Reading the records below, how many lines contain "afterWin"? Respond with a number and nothing else.

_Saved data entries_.
*** Begin section ***
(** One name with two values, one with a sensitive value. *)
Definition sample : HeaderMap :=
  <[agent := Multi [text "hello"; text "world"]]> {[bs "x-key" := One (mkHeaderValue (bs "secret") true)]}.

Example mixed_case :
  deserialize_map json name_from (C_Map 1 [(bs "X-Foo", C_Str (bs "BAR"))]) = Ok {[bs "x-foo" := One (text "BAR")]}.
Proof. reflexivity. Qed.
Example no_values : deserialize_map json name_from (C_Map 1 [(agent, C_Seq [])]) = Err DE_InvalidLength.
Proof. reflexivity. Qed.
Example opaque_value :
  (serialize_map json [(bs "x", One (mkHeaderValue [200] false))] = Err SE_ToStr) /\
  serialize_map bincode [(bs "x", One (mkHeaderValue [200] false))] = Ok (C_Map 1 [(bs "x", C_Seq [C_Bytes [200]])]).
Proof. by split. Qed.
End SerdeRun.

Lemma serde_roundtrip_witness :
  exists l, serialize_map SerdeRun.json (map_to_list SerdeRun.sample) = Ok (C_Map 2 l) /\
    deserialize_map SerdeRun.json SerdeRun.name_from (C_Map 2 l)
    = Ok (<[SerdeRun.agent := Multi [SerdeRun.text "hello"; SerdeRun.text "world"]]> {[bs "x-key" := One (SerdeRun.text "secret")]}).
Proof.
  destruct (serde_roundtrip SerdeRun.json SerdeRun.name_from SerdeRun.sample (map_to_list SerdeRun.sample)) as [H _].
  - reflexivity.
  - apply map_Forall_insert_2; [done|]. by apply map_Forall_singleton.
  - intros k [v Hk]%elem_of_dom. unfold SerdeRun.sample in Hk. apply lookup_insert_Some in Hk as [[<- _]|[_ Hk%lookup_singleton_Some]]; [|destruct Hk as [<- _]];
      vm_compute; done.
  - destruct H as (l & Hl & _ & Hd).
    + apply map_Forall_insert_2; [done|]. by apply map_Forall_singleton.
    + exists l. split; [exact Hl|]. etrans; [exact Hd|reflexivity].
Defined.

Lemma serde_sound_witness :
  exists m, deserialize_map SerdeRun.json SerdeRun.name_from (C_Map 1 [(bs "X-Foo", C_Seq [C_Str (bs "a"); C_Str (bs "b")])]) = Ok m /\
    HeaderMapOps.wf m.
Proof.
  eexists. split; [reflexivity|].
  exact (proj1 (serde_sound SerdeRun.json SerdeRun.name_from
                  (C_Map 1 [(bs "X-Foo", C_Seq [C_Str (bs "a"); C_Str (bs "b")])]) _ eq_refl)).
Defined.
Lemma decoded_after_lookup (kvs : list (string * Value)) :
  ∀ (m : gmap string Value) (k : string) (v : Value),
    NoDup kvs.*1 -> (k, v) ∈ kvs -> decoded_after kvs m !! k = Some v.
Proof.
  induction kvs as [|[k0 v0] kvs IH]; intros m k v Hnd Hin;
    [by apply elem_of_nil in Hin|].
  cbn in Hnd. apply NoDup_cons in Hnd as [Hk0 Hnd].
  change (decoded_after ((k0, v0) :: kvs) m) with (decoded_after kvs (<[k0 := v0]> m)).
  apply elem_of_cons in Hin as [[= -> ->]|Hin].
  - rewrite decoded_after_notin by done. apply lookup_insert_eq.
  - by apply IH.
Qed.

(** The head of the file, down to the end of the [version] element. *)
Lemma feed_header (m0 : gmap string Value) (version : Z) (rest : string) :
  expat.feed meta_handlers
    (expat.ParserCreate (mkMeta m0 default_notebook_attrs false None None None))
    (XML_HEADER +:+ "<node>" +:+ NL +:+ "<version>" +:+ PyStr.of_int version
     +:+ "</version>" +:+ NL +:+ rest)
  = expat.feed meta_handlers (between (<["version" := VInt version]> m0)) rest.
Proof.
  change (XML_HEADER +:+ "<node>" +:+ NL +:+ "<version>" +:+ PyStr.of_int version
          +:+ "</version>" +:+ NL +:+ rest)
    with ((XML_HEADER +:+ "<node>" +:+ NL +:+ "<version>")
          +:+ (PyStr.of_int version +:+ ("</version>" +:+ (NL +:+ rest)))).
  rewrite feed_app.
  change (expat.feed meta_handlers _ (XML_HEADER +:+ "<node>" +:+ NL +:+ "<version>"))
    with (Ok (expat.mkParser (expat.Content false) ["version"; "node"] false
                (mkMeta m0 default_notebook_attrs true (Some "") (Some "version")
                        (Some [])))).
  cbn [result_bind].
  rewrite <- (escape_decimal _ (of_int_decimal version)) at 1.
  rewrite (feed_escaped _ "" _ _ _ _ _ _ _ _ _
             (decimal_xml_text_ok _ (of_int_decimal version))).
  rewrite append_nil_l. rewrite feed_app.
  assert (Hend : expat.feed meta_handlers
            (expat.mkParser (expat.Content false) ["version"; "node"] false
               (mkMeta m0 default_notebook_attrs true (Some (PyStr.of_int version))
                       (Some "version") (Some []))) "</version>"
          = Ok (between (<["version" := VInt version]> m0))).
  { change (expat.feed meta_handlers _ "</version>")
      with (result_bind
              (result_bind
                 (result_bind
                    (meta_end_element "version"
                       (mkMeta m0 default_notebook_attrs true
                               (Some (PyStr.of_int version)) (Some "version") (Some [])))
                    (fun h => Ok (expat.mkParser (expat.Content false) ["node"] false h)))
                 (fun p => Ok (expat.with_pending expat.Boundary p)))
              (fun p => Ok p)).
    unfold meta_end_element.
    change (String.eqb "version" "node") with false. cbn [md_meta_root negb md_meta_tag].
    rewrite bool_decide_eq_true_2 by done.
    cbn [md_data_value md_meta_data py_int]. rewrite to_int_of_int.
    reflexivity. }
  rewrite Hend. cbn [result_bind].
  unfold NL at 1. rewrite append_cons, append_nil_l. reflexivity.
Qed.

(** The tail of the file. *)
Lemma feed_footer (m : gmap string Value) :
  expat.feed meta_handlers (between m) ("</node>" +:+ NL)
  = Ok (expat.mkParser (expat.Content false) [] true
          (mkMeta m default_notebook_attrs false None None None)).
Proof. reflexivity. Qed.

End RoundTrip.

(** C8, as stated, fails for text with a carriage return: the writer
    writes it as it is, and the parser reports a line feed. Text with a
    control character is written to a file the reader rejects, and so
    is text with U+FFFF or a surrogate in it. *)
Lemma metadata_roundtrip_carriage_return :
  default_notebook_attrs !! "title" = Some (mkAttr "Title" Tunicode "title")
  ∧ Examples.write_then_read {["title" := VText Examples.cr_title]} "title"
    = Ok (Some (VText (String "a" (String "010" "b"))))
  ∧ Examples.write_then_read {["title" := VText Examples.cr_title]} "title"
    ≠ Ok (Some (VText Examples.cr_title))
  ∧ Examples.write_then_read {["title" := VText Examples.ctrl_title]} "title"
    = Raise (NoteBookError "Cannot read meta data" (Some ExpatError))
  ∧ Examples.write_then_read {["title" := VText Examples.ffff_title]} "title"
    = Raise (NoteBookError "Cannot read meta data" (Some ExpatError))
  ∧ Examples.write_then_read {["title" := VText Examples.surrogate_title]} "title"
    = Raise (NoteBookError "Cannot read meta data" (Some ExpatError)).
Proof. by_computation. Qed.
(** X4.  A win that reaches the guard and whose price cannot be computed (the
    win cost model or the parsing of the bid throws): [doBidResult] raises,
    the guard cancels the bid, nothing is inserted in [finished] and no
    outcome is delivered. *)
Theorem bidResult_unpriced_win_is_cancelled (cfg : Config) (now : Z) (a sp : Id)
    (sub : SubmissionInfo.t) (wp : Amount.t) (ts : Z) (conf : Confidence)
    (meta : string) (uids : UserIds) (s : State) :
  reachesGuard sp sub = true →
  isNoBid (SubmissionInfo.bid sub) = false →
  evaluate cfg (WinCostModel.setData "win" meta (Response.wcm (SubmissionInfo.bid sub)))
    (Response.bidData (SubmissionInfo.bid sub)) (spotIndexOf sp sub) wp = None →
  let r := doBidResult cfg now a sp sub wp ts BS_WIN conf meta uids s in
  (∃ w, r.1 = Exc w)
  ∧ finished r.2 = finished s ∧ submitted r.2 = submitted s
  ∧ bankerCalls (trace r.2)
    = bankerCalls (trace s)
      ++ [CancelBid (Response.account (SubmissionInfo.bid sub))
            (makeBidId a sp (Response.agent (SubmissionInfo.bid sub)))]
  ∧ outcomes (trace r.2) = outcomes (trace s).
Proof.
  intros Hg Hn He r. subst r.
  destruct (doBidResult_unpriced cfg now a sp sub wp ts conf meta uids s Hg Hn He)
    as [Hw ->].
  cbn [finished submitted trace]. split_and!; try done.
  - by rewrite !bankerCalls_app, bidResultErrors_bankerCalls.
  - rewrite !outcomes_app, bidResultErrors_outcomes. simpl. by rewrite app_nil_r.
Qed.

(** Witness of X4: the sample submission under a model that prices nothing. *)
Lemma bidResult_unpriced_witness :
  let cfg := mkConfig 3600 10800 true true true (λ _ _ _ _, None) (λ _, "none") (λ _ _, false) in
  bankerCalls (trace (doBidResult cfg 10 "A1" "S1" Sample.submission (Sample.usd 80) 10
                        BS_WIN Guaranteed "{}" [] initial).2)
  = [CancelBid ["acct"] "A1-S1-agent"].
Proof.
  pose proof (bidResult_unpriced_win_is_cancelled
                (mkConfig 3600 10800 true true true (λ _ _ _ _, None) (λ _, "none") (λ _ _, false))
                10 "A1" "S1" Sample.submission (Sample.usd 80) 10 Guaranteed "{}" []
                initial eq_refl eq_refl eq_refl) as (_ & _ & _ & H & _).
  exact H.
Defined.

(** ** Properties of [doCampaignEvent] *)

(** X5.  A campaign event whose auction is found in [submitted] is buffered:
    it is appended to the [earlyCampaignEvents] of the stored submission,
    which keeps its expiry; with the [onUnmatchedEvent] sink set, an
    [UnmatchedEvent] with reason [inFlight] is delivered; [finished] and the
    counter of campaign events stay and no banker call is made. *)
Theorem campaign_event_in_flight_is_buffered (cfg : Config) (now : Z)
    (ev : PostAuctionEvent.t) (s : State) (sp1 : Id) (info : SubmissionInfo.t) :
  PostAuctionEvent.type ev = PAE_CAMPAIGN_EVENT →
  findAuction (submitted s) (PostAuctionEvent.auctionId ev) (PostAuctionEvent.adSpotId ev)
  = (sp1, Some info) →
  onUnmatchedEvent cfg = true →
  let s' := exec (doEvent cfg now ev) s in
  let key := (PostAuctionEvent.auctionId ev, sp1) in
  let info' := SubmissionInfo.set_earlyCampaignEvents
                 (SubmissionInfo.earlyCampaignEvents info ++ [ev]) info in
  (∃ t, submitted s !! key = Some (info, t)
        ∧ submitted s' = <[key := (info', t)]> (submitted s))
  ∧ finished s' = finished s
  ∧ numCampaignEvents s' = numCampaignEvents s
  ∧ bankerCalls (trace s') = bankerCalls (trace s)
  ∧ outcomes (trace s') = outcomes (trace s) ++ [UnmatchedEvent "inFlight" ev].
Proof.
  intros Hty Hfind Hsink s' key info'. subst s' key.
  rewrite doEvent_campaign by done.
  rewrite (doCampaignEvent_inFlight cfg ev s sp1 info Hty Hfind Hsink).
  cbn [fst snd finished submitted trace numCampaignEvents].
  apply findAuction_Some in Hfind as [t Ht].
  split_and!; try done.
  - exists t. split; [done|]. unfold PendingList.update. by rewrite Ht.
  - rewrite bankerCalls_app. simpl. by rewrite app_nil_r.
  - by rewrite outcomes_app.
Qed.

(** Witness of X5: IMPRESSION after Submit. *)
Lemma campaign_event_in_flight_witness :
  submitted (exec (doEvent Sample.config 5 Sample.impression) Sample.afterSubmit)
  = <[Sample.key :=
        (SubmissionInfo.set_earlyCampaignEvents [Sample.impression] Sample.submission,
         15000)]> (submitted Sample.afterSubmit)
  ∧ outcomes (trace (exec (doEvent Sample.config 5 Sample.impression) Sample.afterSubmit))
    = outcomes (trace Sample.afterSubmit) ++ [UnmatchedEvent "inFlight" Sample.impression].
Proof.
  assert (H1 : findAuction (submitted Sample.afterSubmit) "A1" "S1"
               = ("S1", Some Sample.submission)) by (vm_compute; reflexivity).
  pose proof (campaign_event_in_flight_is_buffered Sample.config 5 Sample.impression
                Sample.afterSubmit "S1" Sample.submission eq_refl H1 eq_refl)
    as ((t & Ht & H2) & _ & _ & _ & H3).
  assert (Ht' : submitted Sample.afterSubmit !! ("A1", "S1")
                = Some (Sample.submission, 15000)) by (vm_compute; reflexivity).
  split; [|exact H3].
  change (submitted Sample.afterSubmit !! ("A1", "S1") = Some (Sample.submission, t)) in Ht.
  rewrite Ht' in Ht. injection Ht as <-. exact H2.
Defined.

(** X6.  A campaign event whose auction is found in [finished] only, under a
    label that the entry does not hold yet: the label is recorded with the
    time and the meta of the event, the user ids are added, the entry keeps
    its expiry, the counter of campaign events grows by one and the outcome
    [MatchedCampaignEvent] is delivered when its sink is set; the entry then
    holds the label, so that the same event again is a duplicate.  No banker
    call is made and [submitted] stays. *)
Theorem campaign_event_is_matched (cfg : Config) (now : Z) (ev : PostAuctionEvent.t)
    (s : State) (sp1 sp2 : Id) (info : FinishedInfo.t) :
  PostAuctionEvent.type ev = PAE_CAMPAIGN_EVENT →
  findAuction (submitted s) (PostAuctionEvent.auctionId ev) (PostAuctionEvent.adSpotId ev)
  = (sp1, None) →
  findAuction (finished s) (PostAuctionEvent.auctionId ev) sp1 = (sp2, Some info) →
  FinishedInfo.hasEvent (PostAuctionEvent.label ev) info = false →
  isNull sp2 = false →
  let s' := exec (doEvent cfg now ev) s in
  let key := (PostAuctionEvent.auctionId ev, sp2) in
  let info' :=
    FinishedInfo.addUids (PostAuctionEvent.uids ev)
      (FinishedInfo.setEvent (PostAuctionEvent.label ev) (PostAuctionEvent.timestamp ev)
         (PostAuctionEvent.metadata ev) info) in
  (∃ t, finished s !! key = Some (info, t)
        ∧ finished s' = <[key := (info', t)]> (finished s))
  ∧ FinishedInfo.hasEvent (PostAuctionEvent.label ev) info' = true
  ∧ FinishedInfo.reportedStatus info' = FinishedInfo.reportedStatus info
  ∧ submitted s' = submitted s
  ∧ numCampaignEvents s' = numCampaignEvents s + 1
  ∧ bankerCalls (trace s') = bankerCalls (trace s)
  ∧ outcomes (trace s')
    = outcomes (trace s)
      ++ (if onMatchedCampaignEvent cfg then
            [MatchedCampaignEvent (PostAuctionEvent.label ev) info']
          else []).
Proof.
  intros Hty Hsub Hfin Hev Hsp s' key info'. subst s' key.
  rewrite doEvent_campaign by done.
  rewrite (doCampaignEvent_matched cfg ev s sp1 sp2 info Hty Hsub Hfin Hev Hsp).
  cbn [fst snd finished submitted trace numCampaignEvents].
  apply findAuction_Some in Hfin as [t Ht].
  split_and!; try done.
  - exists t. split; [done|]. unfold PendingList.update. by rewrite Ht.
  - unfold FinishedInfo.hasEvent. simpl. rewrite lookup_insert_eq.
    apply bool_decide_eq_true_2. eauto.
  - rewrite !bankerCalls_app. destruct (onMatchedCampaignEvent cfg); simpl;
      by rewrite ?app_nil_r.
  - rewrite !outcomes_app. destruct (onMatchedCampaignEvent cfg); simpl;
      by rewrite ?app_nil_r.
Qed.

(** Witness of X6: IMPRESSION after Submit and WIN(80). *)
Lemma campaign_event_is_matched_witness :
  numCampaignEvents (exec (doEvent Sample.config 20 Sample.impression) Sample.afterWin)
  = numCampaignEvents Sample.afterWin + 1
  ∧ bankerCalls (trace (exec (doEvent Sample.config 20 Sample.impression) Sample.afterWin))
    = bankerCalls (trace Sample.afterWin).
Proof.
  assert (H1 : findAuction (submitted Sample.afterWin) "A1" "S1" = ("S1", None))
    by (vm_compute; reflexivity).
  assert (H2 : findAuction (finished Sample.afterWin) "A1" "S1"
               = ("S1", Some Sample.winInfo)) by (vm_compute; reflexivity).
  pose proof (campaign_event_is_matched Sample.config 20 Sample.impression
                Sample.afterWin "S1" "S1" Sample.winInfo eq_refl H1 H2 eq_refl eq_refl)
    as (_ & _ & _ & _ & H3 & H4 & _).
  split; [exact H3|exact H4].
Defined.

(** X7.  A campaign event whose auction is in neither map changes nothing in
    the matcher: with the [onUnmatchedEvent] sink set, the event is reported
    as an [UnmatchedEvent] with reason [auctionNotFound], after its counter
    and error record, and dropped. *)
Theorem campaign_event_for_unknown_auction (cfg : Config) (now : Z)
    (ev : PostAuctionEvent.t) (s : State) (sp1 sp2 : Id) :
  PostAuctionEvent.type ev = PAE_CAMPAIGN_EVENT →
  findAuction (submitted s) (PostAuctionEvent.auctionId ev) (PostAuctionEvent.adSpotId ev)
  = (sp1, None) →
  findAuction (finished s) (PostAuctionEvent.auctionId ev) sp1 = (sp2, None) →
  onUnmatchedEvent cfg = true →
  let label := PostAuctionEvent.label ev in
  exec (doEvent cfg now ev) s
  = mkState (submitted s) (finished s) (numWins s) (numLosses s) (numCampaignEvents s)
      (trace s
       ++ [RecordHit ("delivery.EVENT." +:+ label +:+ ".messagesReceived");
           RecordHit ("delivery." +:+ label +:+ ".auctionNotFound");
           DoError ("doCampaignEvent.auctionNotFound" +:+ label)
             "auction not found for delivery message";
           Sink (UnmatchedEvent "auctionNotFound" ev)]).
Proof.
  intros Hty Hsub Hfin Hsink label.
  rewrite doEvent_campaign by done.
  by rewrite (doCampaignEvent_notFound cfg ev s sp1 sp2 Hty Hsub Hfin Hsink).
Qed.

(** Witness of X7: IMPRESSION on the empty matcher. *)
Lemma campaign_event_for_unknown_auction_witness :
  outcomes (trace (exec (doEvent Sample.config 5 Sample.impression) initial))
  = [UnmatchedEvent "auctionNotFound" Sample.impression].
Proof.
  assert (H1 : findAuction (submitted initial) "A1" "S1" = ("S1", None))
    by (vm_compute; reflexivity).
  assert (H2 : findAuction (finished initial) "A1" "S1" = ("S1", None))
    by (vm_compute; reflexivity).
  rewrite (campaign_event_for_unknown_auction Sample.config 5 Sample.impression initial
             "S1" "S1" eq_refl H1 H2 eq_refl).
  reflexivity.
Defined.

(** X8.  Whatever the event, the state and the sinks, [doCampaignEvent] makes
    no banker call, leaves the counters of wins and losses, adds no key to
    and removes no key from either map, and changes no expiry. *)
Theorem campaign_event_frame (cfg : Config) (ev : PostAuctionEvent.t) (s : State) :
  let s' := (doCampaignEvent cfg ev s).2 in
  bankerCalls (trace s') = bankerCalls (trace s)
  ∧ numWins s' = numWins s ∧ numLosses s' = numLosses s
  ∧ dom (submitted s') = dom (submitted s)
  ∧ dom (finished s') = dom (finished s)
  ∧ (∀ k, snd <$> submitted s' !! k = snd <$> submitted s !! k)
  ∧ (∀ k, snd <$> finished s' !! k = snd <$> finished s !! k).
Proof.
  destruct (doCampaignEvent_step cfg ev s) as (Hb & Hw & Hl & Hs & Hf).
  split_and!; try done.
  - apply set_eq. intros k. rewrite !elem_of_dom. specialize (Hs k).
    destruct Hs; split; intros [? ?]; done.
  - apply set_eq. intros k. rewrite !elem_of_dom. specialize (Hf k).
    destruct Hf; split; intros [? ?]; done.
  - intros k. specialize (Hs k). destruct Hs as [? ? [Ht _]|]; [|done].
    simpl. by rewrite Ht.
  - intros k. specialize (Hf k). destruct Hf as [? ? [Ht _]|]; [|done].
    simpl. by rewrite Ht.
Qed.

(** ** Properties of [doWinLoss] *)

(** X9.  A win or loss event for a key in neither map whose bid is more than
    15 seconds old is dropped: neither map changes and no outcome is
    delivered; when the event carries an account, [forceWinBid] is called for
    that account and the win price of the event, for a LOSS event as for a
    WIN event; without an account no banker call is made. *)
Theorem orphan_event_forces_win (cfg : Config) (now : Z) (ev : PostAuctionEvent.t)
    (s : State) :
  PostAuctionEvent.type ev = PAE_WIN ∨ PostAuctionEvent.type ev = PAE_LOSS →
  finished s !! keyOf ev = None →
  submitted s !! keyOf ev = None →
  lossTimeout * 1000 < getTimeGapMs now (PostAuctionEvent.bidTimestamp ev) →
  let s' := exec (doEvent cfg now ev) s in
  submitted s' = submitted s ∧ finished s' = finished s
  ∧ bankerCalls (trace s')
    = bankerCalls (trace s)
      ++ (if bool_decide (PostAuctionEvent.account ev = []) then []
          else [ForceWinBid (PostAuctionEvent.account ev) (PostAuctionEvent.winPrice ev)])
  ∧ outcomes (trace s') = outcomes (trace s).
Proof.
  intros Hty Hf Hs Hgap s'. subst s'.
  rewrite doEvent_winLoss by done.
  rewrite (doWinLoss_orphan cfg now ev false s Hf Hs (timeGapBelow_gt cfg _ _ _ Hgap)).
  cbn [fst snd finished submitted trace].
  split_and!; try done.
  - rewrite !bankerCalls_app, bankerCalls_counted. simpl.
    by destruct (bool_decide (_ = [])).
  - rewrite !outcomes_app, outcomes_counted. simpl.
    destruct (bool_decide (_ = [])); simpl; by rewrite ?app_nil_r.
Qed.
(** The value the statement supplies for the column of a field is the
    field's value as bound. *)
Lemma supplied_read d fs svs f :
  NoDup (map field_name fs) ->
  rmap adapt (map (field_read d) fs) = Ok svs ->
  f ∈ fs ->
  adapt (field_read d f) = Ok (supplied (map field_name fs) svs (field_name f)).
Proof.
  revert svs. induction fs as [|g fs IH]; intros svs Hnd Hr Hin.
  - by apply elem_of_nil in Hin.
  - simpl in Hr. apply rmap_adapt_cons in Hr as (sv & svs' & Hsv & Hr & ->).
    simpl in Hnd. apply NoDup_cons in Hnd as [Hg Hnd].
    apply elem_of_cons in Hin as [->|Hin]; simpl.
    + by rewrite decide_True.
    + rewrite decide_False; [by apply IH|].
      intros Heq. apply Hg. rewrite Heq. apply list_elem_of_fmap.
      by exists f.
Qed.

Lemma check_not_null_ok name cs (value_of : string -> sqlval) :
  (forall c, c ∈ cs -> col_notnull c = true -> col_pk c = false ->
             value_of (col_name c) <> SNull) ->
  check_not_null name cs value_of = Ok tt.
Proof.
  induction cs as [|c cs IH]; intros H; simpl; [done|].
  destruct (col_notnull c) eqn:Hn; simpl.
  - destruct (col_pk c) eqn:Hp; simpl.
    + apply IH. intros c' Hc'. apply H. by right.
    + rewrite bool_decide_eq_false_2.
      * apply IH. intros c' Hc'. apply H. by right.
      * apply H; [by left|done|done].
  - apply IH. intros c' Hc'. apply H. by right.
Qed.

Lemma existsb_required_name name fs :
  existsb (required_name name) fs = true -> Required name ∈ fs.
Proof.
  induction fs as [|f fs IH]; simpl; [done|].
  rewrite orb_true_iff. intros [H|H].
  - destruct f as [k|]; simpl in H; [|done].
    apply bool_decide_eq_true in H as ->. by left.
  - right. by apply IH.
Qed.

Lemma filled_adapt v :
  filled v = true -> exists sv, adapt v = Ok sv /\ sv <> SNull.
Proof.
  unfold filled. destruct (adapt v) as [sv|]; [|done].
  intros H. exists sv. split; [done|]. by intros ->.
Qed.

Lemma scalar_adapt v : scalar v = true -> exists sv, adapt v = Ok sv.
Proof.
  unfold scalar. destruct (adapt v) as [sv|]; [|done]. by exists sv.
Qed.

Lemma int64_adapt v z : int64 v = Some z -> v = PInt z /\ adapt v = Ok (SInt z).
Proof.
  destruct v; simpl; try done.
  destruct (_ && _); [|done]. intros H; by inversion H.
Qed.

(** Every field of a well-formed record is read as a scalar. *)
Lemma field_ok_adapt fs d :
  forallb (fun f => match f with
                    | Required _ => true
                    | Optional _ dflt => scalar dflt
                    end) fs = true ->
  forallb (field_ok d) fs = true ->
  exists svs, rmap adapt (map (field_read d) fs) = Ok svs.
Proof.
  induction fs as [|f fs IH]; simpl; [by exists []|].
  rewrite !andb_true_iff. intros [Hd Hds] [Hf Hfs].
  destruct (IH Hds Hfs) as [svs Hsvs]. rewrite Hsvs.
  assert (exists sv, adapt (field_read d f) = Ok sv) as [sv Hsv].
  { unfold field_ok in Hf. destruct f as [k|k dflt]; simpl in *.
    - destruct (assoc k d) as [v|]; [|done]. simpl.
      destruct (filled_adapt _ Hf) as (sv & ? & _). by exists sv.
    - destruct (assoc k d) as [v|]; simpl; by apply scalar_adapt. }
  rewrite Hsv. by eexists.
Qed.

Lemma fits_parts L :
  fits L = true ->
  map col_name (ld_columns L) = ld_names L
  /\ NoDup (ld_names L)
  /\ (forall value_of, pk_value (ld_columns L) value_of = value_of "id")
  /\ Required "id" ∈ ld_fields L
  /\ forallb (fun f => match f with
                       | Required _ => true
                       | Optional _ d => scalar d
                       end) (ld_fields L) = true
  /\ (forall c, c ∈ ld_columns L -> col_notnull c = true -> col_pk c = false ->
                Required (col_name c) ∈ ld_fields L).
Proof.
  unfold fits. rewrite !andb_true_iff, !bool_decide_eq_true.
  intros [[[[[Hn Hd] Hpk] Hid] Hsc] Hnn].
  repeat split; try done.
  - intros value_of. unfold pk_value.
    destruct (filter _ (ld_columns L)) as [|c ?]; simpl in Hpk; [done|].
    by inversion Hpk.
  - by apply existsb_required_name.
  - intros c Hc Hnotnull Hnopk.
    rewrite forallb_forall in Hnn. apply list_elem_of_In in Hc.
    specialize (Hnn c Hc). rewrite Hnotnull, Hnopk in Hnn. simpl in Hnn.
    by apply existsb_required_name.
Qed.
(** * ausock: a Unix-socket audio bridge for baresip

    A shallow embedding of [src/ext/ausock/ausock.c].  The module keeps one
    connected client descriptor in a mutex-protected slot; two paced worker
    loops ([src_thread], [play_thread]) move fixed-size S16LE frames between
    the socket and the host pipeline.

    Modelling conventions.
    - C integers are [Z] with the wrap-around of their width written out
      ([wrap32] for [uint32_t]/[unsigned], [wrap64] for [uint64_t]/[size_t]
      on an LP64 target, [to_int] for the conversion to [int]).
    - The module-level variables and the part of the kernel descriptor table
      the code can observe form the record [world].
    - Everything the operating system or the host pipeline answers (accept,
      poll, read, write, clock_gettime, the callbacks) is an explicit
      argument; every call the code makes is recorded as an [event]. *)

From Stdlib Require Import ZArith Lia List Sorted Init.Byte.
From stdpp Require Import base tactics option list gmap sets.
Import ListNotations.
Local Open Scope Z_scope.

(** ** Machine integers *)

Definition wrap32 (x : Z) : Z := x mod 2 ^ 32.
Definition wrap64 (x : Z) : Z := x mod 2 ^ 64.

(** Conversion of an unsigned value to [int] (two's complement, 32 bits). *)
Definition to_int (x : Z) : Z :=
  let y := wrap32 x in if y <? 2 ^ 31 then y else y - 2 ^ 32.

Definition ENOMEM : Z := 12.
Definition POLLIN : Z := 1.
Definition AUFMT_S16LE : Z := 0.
*** End section ***
_Task output_. 7